The sample was divided into two groups by randomization(Randomization done by by computer generated, randomized number sequence, will be placed in  Opaque Sealed Envelopes) into diabetic control group (on medication and diet plan),  Interventional group (medications, diet plan and structured exercise therapy). The Normal control group (Healthy Individuals) was taken as third group.

Study Parameters: Socio-Demographic variables, Cardiovascular Variables, Biochemical Parameters, Physiological Parameters and cognitive parameters.

 

Statistical analysis:

Protection of Human Subjects: The study protocol has been approved by Institutional Ethical Board.

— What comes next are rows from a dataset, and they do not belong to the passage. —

(** Sorting rearranges: [sorted] gives the elements it was given. *)
Lemma sorted_desc_Permutation (l : list A) : Py.sorted_desc lt key l ≡ₚ l.
Proof.
  unfold Py.sorted_desc.
  assert (H : ∀ acc, foldl (λ acc x, Py.insert_desc lt key x acc) acc l ≡ₚ (acc ++ l)%list).
  { induction l as [|x l IH]; intros acc; simpl; [by rewrite app_nil_r|].
    rewrite IH, insert_desc_Permutation. simpl. apply Permutation_middle. }
  by rewrite H.
Qed.

End Sorting.

Section RowOrder.
Import Views.
Local Open Scope Q_scope.
Local Arguments Calendar.fromisoformat : simpl never.
Local Arguments Calendar.isoformat : simpl never.
Local Arguments Calendar.add_days : simpl never.
Local Arguments Calendar.weekday : simpl never.
Local Arguments Py.contains : simpl never.
Local Arguments Py.upper : simpl never.
Local Arguments Py.take : simpl never.

Lemma sumQ_Permutation (l l' : list Q) : l ≡ₚ l' → sumQ l == sumQ l'.
Proof.
  induction 1 as [|x l l' _ IH|x y l|l l' l'' _ IH1 _ IH2].
  - reflexivity.
  - rewrite !sumQ_cons, IH. reflexivity.
  - rewrite !sumQ_cons. lra.
  - by rewrite IH1.
Qed.

Lemma sumQ_fmap_Permutation {A} (f : A → Q) (l l' : list A) :
  l ≡ₚ l' → sumQ (f <$> l) == sumQ (f <$> l').
Proof. intros Hp. apply sumQ_Permutation. by rewrite Hp. Qed.

(** *** What each accumulator holds, as a sum over the rows *)

Definition vat_amount (item : slip_item) : Q := or_zero (vat item).

Definition diesel_amount (item : slip_item) : Q :=
  if Py.contains "DIESEL" (upper_name item) then amount item else 0.

Definition unleaded_amount (item : slip_item) : Q :=
  if Py.contains "UNLEADED" (upper_name item) then amount item else 0.

(** The amount a row adds under the date [k]. *)
Definition dated_amount (k : string) (item : slip_item) : Q :=
  match trandate item with
  | Some (String c r) => if decide (String c r = k) then amount item else 0
  | _ => 0
  end.

(** The amount a row adds to the dates that satisfy [p]. *)
Definition period_amount (p : string → bool) (item : slip_item) : Q :=
  match trandate item with
  | Some (String c r) => if p (String c r) then amount item else 0
  | _ => 0
  end.
(** X8. The call returns new objects only.  The array it returns and every
    array inside it were allocated by the call, the inner arrays are pairwise
    distinct objects, none of them the returned array; this also holds when
    the batch holds the same input array more than once. *)
Theorem result_arrays_fresh h p batch :
  batch_at h p = Some batch ->
  exists q h' refs,
    normalizePlaybackSeries_js p h = Some (q, h') /\
    nth_error h' q = Some (Arrays refs) /\
    length refs = length batch /\
    length h <= q /\
    Forall (fun r => length h <= r) refs /\
    NoDup (q :: refs).
Proof.
  intros H. destruct (batch_at_inv _ _ _ H) as (ps & Hp & Hb).
  pose proof (Forall2_length Hb) as Len. unfold addr in *.
  unfold normalizePlaybackSeries_js.
  assert (L : array_length p h = Some (length ps, h))
    by (unfold array_length; now rewrite Hp).
  js_step L.
  destruct (Nat.eqb_spec (length ps) 0) as [E|E].
  - exists (length h), (h ++ [Arrays []]), []. unfold alloc.
    split; [reflexivity|]. split; [apply nth_error_new|].
    split; [cbn; lia|]. split; [lia|]. split; [constructor|].
    constructor; [intros []|constructor].
  - js_step (scan_peak_js_spec h p ps batch Hp Hb).
    fold (peak_of batch).
    destruct (map_js_refs (normalizedValue (peak_of batch)) min_step h p ps batch infinity Hp Hb)
      as (ext1 & R1 & L1 & N1 & B1).
    js_step R1. cbn [fst snd].
    destruct (map_js_refs (shifted_value (if Number_isFinite
                                               (fold_left min_step
                                                  (map (normalizedValue (peak_of batch)) (concat batch))
                                                  infinity)
                                          then (- fold_left min_step
                                                    (map (normalizedValue (peak_of batch)) (concat batch))
                                                    infinity)%float
                                          else zero))
                (fun (_ : unit) _ => tt)
                (h ++ ext1) _ _ _ tt N1 B1) as (ext2 & R2 & L2 & N2 & B2).
    js_step R2. cbn [fst]. unfold ret.
    rewrite length_seq, length_app, L1 in *.
    eexists _, _, _. split; [reflexivity|]. split; [exact N2|].
    rewrite length_seq. split; [exact Len|]. split; [lia|]. split.
    + apply Forall_forall. intros r Hr. apply in_seq in Hr. lia.
    + constructor.
      * intros Hr. apply in_seq in Hr. lia.
      * apply seq_NoDup.
Qed.

Lemma result_arrays_fresh_witness :
  exists q h' refs,
    normalizePlaybackSeries_js 2
      [Numbers [Some 0; Some 10]; Numbers [Some 5; Some 5]; Arrays [0; 1; 0]%nat]%float
    = Some (q, h') /\
    nth_error h' q = Some (Arrays refs) /\
    3 <= q /\ NoDup (q :: refs).
Proof.
  destruct (result_arrays_fresh
              [Numbers [Some 0; Some 10]; Numbers [Some 5; Some 5]; Arrays [0; 1; 0]%nat]%float
              2 [[0; 10]; [5; 5]; [0; 10]]%float eq_refl)
    as (q & h' & refs & R & N & _ & L & _ & D).
  exists q, h', refs. repeat split; assumption.
Defined.

Local Close Scope nat_scope.

(** ** The heap run on arrays with holes *)

Local Open Scope nat_scope.

Lemma peak_step_nan peak : peak_step peak nan = peak.
Proof. reflexivity. Qed.

Lemma all_filled_inv h ps batch :
  all_filled h ps = Some batch ->
  exists slots,
    batch = map filled slots /\
    Forall2 (fun p s => nth_error h p = Some (Numbers s)) ps slots.
Proof.
  revert batch. induction ps as [|p tl IH]; intros batch H; cbn [all_filled] in H.
  - injection H as <-. exists []. split; [reflexivity | constructor].
  - destruct (nth_error h p) as [[s|r]|] eqn:E; try discriminate.
    destruct (all_filled h tl) as [r|]; [|discriminate].
    injection H as <-. destruct (IH r eq_refl) as (slots & -> & F).
    exists (s :: slots). split; [reflexivity | now constructor].
Qed.

Lemma nth_middle_slot (pre post : list (option float)) c :
  nth (length pre) (pre ++ c :: post) None = c.
Proof. rewrite app_nth2, Nat.sub_diag by lia. reflexivity. Qed.

Lemma scan_sparse_loop h arr_ref pre post peak :
  nth_error h arr_ref = Some (Numbers (pre ++ post)) ->
  for_each (seq (length pre) (length post))
    (fun peak i =>
       bind (get arr_ref i) (fun value =>
         ret (match value with Some x => peak_step peak x | None => peak end)))
    peak h
  = Some (fold_left peak_step (filled post) peak, h).
Proof.
  intros H. revert pre peak H. induction post as [|c post IH]; intros pre peak H.
  - reflexivity.
  - cbn [length seq for_each filled map fold_left].
    assert (G : get arr_ref (length pre) h = Some (c, h)).
    { unfold get. rewrite H. now rewrite nth_middle_slot. }
    js_step G.
    specialize (IH (pre ++ [c])).
    rewrite length_app, Nat.add_1_r, <- app_assoc in IH.
    destruct c as [x|]; [|rewrite peak_step_nan]; now apply IH.
Qed.

Lemma scan_peak_sparse h p ps slots :
  nth_error h p = Some (Arrays ps) ->
  Forall2 (fun p s => nth_error h p = Some (Numbers s)) ps slots ->
  scan_peak_js p h = Some (scan_peak (map filled slots), h).
Proof.
  intros Hp Hb. unfold scan_peak_js, scan_peak.
  assert (R : refs_of p h = Some (ps, h)) by (unfold refs_of; now rewrite Hp).
  js_step R. clear R Hp.
  generalize neg_infinity. induction Hb as [|a s ps slots Ha _ IH]; intros peak.
  - reflexivity.
  - cbn [for_each map fold_left].
    assert (L : array_length a h = Some (length s, h))
      by (unfold array_length; now rewrite Ha).
    js_step L. js_step (scan_sparse_loop h a [] s peak Ha). apply IH.
Qed.

Section SparseMap.
Context {St : Type}.
Variable f : float -> float.
Variable g : St -> float -> St.
Hypothesis f_nan : f nan = nan.

Lemma fill_sparse_loop h src pre post (st : St) :
  nth_error h src = Some (Numbers (pre ++ post)) ->
  for_each (seq (length pre) (length post))
    (fun st i =>
       bind (get src i) (fun value =>
         let nv := match value with Some x => f x | None => nan end in
         bind (put (length h) i nv) (fun _ => ret (g st nv))))
    st (h ++ [Numbers (map Some (map f (filled pre)) ++ repeat None (length post))])
  = Some (fold_left g (map f (filled post)) st,
          h ++ [Numbers (map Some (map f (filled (pre ++ post))))]).
Proof.
  intros H. revert pre st H. induction post as [|c post IH]; intros pre st H.
  - cbn [length seq for_each repeat filled map fold_left]. unfold ret.
    now rewrite !app_nil_r.
  - cbn [length seq for_each repeat filled map fold_left].
    set (x := match c with Some x => x | None => nan end).
    assert (G : get src (length pre)
                  (h ++ [Numbers (map Some (map f (filled pre)) ++ None :: repeat None (length post))])
                = Some (c, h ++ [Numbers (map Some (map f (filled pre)) ++ None :: repeat None (length post))])).
    { unfold get. rewrite (nth_error_old _ _ _ _ H). now rewrite nth_middle_slot. }
    js_step G. cbv beta iota zeta.
    assert (E : match c with Some x => f x | None => nan end = f x)
      by (unfold x; destruct c; [reflexivity | now rewrite f_nan]).
    rewrite E.
    assert (P : put (length h) (length pre) (f x)
                  (h ++ [Numbers (map Some (map f (filled pre)) ++ None :: repeat None (length post))])
                = Some (tt, h ++ [Numbers (map Some (map f (filled (pre ++ [c]))) ++ repeat None (length post))])).
    { unfold put. rewrite nth_error_new, update_new. do 4 f_equal.
      replace (length pre) with (length (map Some (map f (filled pre))))
        by (unfold filled; now rewrite !length_map).
      unfold filled. rewrite store_slot_hole, !map_app, <- app_assoc. reflexivity. }
    js_step P.
    specialize (IH (pre ++ [c]) (g st (f x))).
    rewrite length_app, Nat.add_1_r, <- app_assoc in IH. apply IH. exact H.
Qed.

Lemma map_callback_sparse h src s (st : St) :
  nth_error h src = Some (Numbers s) ->
  map_callback f g st src h
  = Some ((length h, fold_left g (map f (filled s)) st),
          h ++ [Numbers (map Some (map f (filled s)))]).
Proof.
  intros H. unfold map_callback.
  assert (L : array_length src h = Some (length s, h))
    by (unfold array_length; now rewrite H).
  js_step L.
  assert (N : new_Array (length s) h
              = Some (length h, h ++ [Numbers (repeat None (length s))])) by reflexivity.
  js_step N.
  pose proof (fill_sparse_loop h src [] s st H) as F. cbn [length filled map app] in F.
  js_step F. reflexivity.
Qed.

Lemma map_sparse_loop h ps slots :
  Forall2 (fun p s => nth_error h p = Some (Numbers s)) ps slots ->
  forall ext acc (st : St),
  for_each ps
    (fun acc source =>
       bind (map_callback f g (snd acc) source) (fun r =>
         ret (fst acc ++ [fst r], snd r)))
    (acc, st) (h ++ ext)
  = Some ((acc ++ seq (length h + length ext) (length ps),
           fold_left g (map f (concat (map filled slots))) st),
          h ++ ext ++ map (fun arr => Numbers (map Some (map f arr))) (map filled slots)).
Proof.
  induction 1 as [|p s ps slots Hp _ IH]; intros ext acc st.
  - cbn [for_each length seq concat map fold_left]. unfold ret. now rewrite !app_nil_r.
  - cbn [for_each length seq concat map].
    pose proof (map_callback_sparse (h ++ ext) p s st (nth_error_old _ _ _ _ Hp)) as C.
    cbn [snd]. js_step C. cbn [fst snd].
    rewrite <- app_assoc. rewrite (IH (ext ++ [Numbers (map Some (map f (filled s)))])).
    rewrite !length_app, map_app, fold_left_app. cbn [length].
    rewrite <- !app_assoc. cbn [app].
    replace (length h + (length ext + 1)) with (Datatypes.S (length h + length ext)) by lia.
    reflexivity.
Qed.

(** [arr.map(callback)] on arrays with holes: the arrays it makes are
    dense. *)
Lemma map_js_sparse h p ps slots (st : St) :
  nth_error h p = Some (Arrays ps) ->
  Forall2 (fun p s => nth_error h p = Some (Numbers s)) ps slots ->
  exists ext q,
    map_js (map_callback f g) p st h
    = Some ((q, fold_left g (map f (concat (map filled slots))) st), h ++ ext) /\
    length h <= q /\
    batch_at (h ++ ext) q = Some (map (map f) (map filled slots)).
Proof.
  intros Hp Hb. unfold map_js.
  assert (R : refs_of p h = Some (ps, h)) by (unfold refs_of; now rewrite Hp).
  js_step R.
  pose proof (map_sparse_loop h ps slots Hb [] [] st) as L.
  rewrite app_nil_r in L. cbn [app length] in L. rewrite Nat.add_0_r in L.
  js_step L. cbn [fst snd].
  set (M := map (fun arr => Numbers (map Some (map f arr))) (map filled slots)).
  exists (M ++ [Arrays (seq (length h) (length ps))]), (length h + length M).
  unfold alloc, bind, ret. rewrite length_app. split; [now rewrite app_assoc|].
  split; [lia|].
  unfold batch_at.
  rewrite app_assoc, <- length_app, nth_error_new.
  apply all_numbers_intro.
  assert (E : length ps = length (map (map f) (map filled slots)))
    by (rewrite !length_map; eapply Forall2_length; eassumption).
  rewrite E. unfold M. rewrite <- app_assoc.
  replace (map (fun arr => Numbers (map Some (map f arr))) (map filled slots))
    with (map (fun arr => Numbers (map Some arr)) (map (map f) (map filled slots)))
    by (now rewrite map_map).
  apply holds_fresh.
Qed.

End SparseMap.
(** * Sample handler: a shallow embedding of [sample_handler.py]

    The script reads a C/C++ header holding one array literal
    ([Filereader]), reduces its sample rate and re-encodes the amplitudes
    ([Converter]), and hands the result to the console, a plot or a wave
    file ([__main__]).

    Conventions of the embedding.
    - Python integers are [Z].
    - Text is a [string] of code points below 256; a file is read with
      universal newlines, as [open(file)] does.
    - A raised exception is the [Err] branch of [result]; the loops stop at
      the first one, as the interpreter does.
    - [sample_sum] starts as the float [0.0] and [int(sample_sum / ratio)]
      goes through a float: [PyFloat] gives the binary64 rounding to
      nearest, ties to even, and the [OverflowError] of values no float
      holds.  Below 2^53 the rounding is exact and the truncated quotient
      is [Z.quot].
    - [open] yields the text of the file or raises an [OSError]; the
      console and the plot are recorded as events and taken to succeed;
      the wave writer, NumPy and soundfile, succeeds or fails as told from
      outside. *)

From Stdlib Require Import String Ascii ZArith List Bool Arith Lia.
From Stdlib Require DecimalString HexadecimalString.
From Stdlib Require DecimalFacts DecimalPos DecimalN.
From Stdlib Require HexadecimalPos HexadecimalN.
Import ListNotations.

(* ------------------------------------------------------------------ *)
(** ** Exceptions and the error monad *)
(* ------------------------------------------------------------------ *)

Inductive exception : Type :=
| IndexError
| ValueError
| ZeroDivisionError
| OverflowError
| OSError
| LibraryError (name : string).

Inductive result (A : Type) : Type :=
| Ok (a : A)
| Err (e : exception).

Arguments Ok {A} a.
Arguments Err {A} e.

Procedures: Neurocognitive functions  evaluated include remote memory, recent memory, mental balance, attention and concentration, delayed recall, immediate recall, verbal retention for similar pairs, verbal retention for dissimilar pairs, visual retention and recognition by PGI memory analysis scale, intelligence by Bhatia’s Battery of performance test of intelligence, organic brain pathology by Nahor Benson test and visual acuity and motor functioning Bender Visual Motor Gestalt test.

The Physiological and Biochemical functions assessed were Blood sugar levels, Glycated hemoglobin, Hemoglobin%, Lipid Profile, VO2 max., Skin fold thickness, Waist circumference, Hip circumference, BMI, , Audio-Visual reaction time, Blood Pressure Recording, and Nerve Conduction Velocity Test.

Statistical analysis: Distributions of variables and their goodness of fit is studied and tested.To test the difference between means Z Test and Analysis of Variance (ANOVA) wase used.In case of proportions Z Test, Chi-square test and non- parametric test as required ise used.Multiple Regression Analysis and Logistic Regression Analysis as required will be used to study the impact of individual variables and their interactions.

 Results: Consistently increasing secular trends in outcome parameters.